**Your instructions:** Every line in the listing below from the one with "if start =?" through the one with "match Do client req with" is to be reproduced exactly, both ends included; leave out the rest.

**Data shown:**

###

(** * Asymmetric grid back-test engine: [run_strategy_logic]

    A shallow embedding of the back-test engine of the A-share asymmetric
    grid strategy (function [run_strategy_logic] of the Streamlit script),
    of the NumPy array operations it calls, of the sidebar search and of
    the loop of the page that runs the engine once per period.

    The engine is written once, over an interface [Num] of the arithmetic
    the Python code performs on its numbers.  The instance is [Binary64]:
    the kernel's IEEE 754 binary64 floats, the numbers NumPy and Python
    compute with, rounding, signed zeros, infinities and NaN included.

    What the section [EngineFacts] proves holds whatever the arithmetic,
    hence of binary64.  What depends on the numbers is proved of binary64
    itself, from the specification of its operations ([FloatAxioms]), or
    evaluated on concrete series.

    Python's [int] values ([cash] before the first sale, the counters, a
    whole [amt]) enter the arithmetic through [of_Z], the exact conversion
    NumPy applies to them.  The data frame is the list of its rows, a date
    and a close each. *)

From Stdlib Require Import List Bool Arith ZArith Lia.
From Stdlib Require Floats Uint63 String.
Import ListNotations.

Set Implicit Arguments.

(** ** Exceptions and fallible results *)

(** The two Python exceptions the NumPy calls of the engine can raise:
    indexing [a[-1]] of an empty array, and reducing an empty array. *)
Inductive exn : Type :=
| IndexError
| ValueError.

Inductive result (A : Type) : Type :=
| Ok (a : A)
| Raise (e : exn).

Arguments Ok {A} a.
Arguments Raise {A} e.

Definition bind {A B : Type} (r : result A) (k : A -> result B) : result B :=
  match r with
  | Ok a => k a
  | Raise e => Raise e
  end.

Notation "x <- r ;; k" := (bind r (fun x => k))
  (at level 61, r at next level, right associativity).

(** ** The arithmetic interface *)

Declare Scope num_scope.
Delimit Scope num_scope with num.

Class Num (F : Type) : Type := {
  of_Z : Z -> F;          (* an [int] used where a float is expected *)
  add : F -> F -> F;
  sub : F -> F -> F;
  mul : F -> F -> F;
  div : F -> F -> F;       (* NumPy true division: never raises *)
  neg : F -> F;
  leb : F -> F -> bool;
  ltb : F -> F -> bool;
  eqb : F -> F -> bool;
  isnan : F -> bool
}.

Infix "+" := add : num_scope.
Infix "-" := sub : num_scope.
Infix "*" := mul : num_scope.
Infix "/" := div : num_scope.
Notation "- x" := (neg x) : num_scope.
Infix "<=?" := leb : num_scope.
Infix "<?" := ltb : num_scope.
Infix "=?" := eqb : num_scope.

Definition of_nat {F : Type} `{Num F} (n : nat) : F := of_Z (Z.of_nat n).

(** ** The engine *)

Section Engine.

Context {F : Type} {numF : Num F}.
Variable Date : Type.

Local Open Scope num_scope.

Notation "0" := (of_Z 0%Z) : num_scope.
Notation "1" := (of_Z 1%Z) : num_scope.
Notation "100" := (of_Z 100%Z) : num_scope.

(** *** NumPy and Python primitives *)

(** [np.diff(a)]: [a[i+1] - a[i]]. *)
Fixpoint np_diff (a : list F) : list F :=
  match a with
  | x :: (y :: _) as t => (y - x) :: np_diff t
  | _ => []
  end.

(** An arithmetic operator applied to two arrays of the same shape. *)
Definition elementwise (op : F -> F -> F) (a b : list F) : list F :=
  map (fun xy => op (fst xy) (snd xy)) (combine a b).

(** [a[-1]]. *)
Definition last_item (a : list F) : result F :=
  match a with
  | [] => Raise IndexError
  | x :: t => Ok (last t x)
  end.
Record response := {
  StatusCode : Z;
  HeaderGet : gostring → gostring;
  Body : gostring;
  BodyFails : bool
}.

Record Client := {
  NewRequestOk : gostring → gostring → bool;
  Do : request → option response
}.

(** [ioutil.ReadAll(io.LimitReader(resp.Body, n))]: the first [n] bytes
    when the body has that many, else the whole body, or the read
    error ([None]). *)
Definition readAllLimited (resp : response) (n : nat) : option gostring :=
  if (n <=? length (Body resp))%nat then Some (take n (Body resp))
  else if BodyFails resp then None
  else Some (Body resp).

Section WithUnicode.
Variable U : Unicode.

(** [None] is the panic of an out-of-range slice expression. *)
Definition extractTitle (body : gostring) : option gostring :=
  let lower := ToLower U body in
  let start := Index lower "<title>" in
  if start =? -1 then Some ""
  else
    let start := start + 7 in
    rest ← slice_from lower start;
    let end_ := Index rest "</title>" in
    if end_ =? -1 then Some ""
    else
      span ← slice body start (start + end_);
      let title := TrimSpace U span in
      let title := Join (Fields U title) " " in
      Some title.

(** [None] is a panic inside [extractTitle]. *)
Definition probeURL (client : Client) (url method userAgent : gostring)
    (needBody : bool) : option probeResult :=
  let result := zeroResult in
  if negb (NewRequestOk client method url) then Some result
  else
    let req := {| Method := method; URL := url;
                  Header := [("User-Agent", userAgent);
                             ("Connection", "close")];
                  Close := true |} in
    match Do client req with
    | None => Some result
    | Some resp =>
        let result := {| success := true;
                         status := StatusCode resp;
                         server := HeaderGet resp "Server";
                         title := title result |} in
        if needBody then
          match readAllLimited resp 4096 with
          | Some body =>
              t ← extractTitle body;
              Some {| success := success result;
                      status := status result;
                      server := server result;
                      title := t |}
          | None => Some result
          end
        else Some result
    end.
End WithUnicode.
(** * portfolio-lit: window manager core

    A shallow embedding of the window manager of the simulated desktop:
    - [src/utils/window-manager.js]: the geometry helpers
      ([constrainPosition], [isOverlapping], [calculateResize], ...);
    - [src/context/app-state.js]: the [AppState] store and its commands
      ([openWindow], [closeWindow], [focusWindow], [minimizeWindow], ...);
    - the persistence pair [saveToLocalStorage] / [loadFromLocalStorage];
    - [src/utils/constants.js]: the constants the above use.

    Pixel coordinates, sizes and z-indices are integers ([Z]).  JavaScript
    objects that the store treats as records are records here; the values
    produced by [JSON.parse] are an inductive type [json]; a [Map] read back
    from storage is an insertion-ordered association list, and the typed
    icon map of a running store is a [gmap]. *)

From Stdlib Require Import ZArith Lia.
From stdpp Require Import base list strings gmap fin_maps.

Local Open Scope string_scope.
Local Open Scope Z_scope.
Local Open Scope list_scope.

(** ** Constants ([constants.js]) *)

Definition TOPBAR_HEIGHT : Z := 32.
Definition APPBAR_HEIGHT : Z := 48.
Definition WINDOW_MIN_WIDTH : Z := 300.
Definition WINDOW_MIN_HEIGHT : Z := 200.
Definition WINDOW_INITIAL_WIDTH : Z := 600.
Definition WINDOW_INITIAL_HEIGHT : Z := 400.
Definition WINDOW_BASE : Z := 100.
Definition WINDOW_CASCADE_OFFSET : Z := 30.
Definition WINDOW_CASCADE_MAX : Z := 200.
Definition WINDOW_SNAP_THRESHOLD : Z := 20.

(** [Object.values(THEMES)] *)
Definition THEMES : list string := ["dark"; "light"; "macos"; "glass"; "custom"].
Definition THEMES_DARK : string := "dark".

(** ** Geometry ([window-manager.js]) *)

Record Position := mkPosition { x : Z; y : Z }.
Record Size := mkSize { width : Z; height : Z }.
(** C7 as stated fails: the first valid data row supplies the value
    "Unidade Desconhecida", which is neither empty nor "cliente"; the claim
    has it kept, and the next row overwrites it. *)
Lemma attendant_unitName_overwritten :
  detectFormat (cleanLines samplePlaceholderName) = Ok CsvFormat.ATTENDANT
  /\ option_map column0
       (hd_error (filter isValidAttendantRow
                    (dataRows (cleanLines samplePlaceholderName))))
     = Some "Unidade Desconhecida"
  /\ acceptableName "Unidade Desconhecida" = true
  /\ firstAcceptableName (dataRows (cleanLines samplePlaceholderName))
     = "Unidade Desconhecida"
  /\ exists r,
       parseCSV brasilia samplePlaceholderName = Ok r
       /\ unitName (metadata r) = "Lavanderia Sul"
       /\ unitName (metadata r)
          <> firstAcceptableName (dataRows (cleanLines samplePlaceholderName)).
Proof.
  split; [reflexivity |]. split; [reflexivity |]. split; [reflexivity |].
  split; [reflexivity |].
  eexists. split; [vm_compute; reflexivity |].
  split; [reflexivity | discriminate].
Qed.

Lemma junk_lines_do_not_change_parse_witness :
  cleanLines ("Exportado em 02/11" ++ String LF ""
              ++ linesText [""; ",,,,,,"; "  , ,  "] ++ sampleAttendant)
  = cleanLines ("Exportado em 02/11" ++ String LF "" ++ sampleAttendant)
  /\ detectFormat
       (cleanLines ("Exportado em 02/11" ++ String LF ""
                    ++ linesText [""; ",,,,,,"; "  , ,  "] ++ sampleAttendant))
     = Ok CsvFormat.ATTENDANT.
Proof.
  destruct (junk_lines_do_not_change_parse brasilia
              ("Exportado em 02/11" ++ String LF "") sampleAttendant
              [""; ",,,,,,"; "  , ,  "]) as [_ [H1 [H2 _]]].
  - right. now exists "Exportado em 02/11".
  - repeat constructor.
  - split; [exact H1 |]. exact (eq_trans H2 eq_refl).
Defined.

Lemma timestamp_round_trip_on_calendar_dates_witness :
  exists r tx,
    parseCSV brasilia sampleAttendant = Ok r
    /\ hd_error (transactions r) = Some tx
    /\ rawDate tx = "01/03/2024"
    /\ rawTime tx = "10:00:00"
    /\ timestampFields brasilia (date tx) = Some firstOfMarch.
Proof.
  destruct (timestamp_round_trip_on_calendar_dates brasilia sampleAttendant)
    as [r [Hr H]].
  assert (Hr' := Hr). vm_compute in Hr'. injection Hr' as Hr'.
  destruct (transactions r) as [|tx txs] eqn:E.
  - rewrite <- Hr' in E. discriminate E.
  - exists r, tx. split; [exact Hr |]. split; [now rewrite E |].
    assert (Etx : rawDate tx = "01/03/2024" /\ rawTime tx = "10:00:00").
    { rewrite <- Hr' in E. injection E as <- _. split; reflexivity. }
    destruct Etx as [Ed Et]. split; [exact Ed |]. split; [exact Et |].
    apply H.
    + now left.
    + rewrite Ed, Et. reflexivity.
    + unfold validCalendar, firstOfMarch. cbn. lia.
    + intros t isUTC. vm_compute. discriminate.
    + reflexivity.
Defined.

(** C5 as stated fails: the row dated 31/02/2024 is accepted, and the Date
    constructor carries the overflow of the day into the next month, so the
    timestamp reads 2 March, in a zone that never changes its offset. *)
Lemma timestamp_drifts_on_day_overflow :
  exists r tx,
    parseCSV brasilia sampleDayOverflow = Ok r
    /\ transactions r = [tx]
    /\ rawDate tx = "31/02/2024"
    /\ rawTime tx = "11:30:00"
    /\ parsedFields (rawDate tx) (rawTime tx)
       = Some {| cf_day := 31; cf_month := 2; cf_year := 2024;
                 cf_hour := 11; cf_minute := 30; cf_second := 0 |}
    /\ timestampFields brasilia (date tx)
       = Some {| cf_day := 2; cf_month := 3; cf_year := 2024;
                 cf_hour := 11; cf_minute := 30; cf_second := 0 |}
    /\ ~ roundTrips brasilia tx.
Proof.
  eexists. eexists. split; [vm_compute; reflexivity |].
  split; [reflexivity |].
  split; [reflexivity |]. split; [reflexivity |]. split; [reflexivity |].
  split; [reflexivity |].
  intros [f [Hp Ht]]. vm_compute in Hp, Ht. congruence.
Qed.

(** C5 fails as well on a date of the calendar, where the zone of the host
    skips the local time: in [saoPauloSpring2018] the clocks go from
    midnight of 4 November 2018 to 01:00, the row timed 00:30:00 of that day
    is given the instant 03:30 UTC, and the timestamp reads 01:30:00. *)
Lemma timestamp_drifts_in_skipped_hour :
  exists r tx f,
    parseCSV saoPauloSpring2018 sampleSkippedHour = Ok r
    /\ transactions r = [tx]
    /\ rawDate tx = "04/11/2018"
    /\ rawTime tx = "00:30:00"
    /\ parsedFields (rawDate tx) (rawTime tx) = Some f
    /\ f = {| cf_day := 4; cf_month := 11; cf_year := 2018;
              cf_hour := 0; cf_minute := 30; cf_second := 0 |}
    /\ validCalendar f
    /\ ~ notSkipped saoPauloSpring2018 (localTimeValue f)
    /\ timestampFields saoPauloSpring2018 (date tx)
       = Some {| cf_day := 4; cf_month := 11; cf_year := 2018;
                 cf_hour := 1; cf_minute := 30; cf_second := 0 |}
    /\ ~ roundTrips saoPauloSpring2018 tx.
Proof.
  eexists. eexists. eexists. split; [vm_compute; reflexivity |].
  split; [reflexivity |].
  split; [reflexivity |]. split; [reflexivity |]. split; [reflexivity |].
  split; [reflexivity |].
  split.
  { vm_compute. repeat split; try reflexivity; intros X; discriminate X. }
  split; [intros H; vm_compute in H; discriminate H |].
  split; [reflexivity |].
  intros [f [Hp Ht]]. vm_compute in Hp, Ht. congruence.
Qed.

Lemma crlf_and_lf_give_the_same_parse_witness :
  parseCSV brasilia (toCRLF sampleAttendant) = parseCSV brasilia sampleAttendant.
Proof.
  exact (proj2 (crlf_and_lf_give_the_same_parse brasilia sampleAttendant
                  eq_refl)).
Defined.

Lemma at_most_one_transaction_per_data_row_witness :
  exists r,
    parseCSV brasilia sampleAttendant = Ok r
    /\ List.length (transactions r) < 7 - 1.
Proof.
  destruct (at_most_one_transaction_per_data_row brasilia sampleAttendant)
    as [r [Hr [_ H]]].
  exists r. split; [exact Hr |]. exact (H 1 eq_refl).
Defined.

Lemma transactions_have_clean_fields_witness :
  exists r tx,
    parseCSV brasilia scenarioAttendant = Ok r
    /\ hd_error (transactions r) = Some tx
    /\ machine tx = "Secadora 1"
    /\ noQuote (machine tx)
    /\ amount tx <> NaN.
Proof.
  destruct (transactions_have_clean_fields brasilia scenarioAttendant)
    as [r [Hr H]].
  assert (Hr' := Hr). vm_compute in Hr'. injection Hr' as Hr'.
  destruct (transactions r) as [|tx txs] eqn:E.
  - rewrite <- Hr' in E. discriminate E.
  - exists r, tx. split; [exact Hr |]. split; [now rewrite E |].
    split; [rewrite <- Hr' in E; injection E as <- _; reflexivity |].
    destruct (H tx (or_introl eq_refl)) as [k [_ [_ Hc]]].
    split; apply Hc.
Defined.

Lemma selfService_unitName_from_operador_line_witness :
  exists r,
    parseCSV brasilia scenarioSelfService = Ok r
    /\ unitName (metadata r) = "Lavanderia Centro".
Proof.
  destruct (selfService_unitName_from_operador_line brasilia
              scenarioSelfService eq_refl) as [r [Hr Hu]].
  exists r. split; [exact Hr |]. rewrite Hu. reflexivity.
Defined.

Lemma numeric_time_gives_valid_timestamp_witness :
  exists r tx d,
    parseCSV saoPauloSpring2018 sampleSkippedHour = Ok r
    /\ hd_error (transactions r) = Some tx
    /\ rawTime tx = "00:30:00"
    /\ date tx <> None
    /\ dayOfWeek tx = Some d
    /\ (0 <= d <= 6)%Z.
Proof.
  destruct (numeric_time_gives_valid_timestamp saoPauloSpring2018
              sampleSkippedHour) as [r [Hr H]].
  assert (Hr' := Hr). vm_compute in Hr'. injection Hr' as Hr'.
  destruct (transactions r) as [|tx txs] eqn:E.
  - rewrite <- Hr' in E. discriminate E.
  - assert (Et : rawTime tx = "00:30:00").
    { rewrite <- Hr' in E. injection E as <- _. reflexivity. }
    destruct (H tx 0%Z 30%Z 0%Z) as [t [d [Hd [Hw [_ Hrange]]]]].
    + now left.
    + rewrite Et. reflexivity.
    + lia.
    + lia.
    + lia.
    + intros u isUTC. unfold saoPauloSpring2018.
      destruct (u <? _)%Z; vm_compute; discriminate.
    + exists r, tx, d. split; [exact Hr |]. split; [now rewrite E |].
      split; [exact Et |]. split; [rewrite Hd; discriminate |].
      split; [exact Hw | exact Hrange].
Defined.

###

**Response to this task:**
  if start =? -1 then Some ""
  else
    let start := start + 7 in
    rest ← slice_from lower start;
    let end_ := Index rest "</title>" in
    if end_ =? -1 then Some ""
    else
      span ← slice body start (start + end_);
      let title := TrimSpace U span in
      let title := Join (Fields U title) " " in
      Some title.

(** [None] is a panic inside [extractTitle]. *)
Definition probeURL (client : Client) (url method userAgent : gostring)
    (needBody : bool) : option probeResult :=
  let result := zeroResult in
  if negb (NewRequestOk client method url) then Some result
  else
    let req := {| Method := method; URL := url;
                  Header := [("User-Agent", userAgent);
                             ("Connection", "close")];
                  Close := true |} in
    match Do client req with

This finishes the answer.